→ **Work item**
Only one stretch of the listing below is wanted. Give it again exactly, from the line with "Malformed => None" through the line with "let expires_in := default".

START Material to process

(** [createTestTokens ()]. [t1], [t2] and [t3] are the three readings of
    [Date.now ()], in the order of the object literal; a number of fewer
    than 22 digits, as a clock reading is, is appended to a string in
    decimal. *)
Definition createTestTokens (t1 t2 t3 : Z) (d : write_outcome) : js value :=
  let testTokens :=
    VObj (<["access_token" := VStr ("test_access_token_" +:+ pretty t1)]>
            (<["refresh_token" := VStr ("test_refresh_token_" +:+ pretty t2)]>
               (<["expires_at" := VNum (Fin (t3 + 3600 * 1000))]> ∅))) in
  _ ← saveTokenCache d testTokens;
  mret testTokens.

(** ** Notions used in the statements *)

(** [v.k] where the read cannot throw. *)
Definition field (v : value) (k : string) : value :=
  match prop v k with
  | Return x => x
  | Throw _ => VUndefined
  end.

(** The record that a file offers to [loadTokenCache]: its text parses and
    the result has a truthy [access_token]. *)
Definition stored (f : file_state) : option value :=
  match f with
  | Holds (Encodes v) =>
      match prop v "access_token" with
      | Return a => if truthy a then Some v else None
      | Throw _ => None
      end
  | NoFile | Unreadable | Holds Malformed => None
  end.

(** A record with a usable access token: what the first test of
    [getAccessToken] asks of the cache. *)
Definition usable (v : value) : bool :=
  truthy (if truthy v then field v "access_token" else v).

(** Everything but [undefined] and [null] has properties to read. *)
Definition coercible (v : value) : bool :=
  match v with
  | VUndefined | VNull => false
  | _ => true
  end.

(** Where [refreshAccessToken] leaves the world, and the promise it
    returns. *)
Definition started (w : world) : world * promise :=
  match stored (tokenFile w) with
  | None => (w, Rejected NoRefreshTokenAvailable)
  | Some t =>
      if truthy (field t "refresh_token")
      then (with_sent (sent w ++ [refresh_request (field t "refresh_token")])
              (with_cachedTokens t w), InFlight t)
      else (with_cachedTokens t w, Rejected NoRefreshTokenAvailable)
  end.

(** The record that the response handler builds from an object body [m]:
    [expires_at] set from the clock and [expires_in], and the refresh token
    of [tokens] taken over when the body brings none. *)
Definition refreshed (tokens : value) (now : Z) (m : gmap string value) :
    gmap string value :=
  let expires_in := default VUndefined (m !! "expires_in") in
  let expiresAt := num_add (Fin now) (num_mul (to_number expires_in) (Fin 1000)) in
  let m1 := <["expires_at" := VNum expiresAt]> m in
  if truthy (default VUndefined (m !! "refresh_token")) then m1
  else if truthy (field tokens "refresh_token")
       then <["refresh_token" := field tokens "refresh_token"]> m1
       else m1.

(** The refresh behind the promise [p] fails: [p] was rejected by the
    executor, or the handlers of its request reject it on the answer [a]. *)
Definition refresh_fails (p : promise) (a : arrival) (w : world) : Prop :=
  match p with
  | Rejected _ => True
  | InFlight tokens => exists w' e, refresh_settle tokens a w = (w', Throw e)
  end.

(** The state the single-flight property is about: the cache and the file
    agree on a record that has an access token and a refresh token. *)
Definition coherent (m : gmap string value) (w : world) : Prop :=
  cachedTokens w = VObj m
  /\ tokenFile w = Holds (Encodes (VObj m))
  /\ truthy (field (VObj m) "access_token") = true
  /\ truthy (field (VObj m) "refresh_token") = true.
(** * Terraform graph ingestion: the parser, the Neo4j connector and the
      command-line driver, embedded from the Python sources

    - [Py]        Python values as [json.load] produces them, exceptions,
                  and the state-and-exception monad the methods run in.
    - [Driver]    the neo4j driver interface, the observable events and
                  the world the program runs in.
    - [Parser]    [graph_parser.py], class [TerraformGraphParser].
    - [Connector] [neo4j_connector.py], class [Neo4jConnector].
    - [Neo4j]     a server that answers the five Cypher statements.
    - [Main]      [main.py].
    - [Doc]       views of documents, records and traces used to state
                  the properties.
    - [Samples]   the documents and worlds the examples run on.

    Dictionaries are finite maps ([gmap string pyval]): what the program
    computes from a dictionary does not depend on the order of its keys,
    except for the order of the keys inside the dictionaries it builds,
    which is not modelled.  Lists keep their order.

    Console output, subprocesses, connections and the statements sent to
    the database are recorded, in order, in the trace of the world. *)

From stdpp Require Import gmap strings list fin_maps pretty sorting.
From Stdlib Require Import ZArith.

Local Open Scope Z_scope.

(* ===================================================================== *)
(** ** Python values, exceptions, effects *)
(* ===================================================================== *)

Module Py.

(** A Python [float] (IEEE binary64): [(-1)^neg * m * 2^e], the two
    infinities, or not-a-number. *)
Inductive pyfloat :=
| Finite (neg : bool) (m : N) (e : Z)
| Infinity (neg : bool)
| NaN.

(** What [json.load] returns: [None], [bool], [int], [float], [str],
    [list] and [dict] with string keys. *)
#[warnings="-register-all"]
Inductive pyval :=
| PNone
| PBool (b : bool)
| PInt (z : Z)
| PFloat (f : pyfloat)
| PStr (s : string)
| PList (l : list pyval)
| PDict (d : gmap string pyval).

Abbreviation dict := (gmap string pyval).

(** [bool(v)], the test behind [if not v:]. *)
Definition truthy (v : pyval) : bool :=
  match v with
  | PNone => false
  | PBool b => b
  | PInt z => negb (z =? 0)
  | PFloat (Finite _ m _) => negb (m =? 0)%N
  | PFloat _ => true
  | PStr s => negb (String.eqb s "")
  | PList l => negb (Nat.eqb (length l) 0)
  | PDict d => negb (Nat.eqb (size d) 0)
  end.

(** [v is None]. *)
Definition is_none (v : pyval) : bool :=
  match v with PNone => true | _ => false end.

(** [type(v).__name__]. *)
Definition type_name (v : pyval) : string :=
  match v with
  | PNone => "NoneType"
  | PBool _ => "bool"
  | PInt _ => "int"
  | PFloat _ => "float"
  | PStr _ => "str"
  | PList _ => "list"
  | PDict _ => "dict"
  end.

Section Str.
(** [repr] of floats, lists and dictionaries is Python's own printing
    algorithm; it is taken as given. *)
Variable repr : pyval → string.

(** [str(v)]. *)
Definition str (v : pyval) : string :=
  match v with
  | PNone => "None"
  | PBool true => "True"
  | PBool false => "False"
  | PInt z => pretty z
  | PStr s => s
  | PFloat _ | PList _ | PDict _ => repr v
  end.
End Str.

END Material to process

→ **Response**
  | NoFile | Unreadable | Holds Malformed => None
  end.

(** A record with a usable access token: what the first test of
    [getAccessToken] asks of the cache. *)
Definition usable (v : value) : bool :=
  truthy (if truthy v then field v "access_token" else v).

(** Everything but [undefined] and [null] has properties to read. *)
Definition coercible (v : value) : bool :=
  match v with
  | VUndefined | VNull => false
  | _ => true
  end.

(** Where [refreshAccessToken] leaves the world, and the promise it
    returns. *)
Definition started (w : world) : world * promise :=
  match stored (tokenFile w) with
  | None => (w, Rejected NoRefreshTokenAvailable)
  | Some t =>
      if truthy (field t "refresh_token")
      then (with_sent (sent w ++ [refresh_request (field t "refresh_token")])
              (with_cachedTokens t w), InFlight t)
      else (with_cachedTokens t w, Rejected NoRefreshTokenAvailable)
  end.

(** The record that the response handler builds from an object body [m]:
    [expires_at] set from the clock and [expires_in], and the refresh token
    of [tokens] taken over when the body brings none. *)
Definition refreshed (tokens : value) (now : Z) (m : gmap string value) :
    gmap string value :=
  let expires_in := default VUndefined (m !! "expires_in") in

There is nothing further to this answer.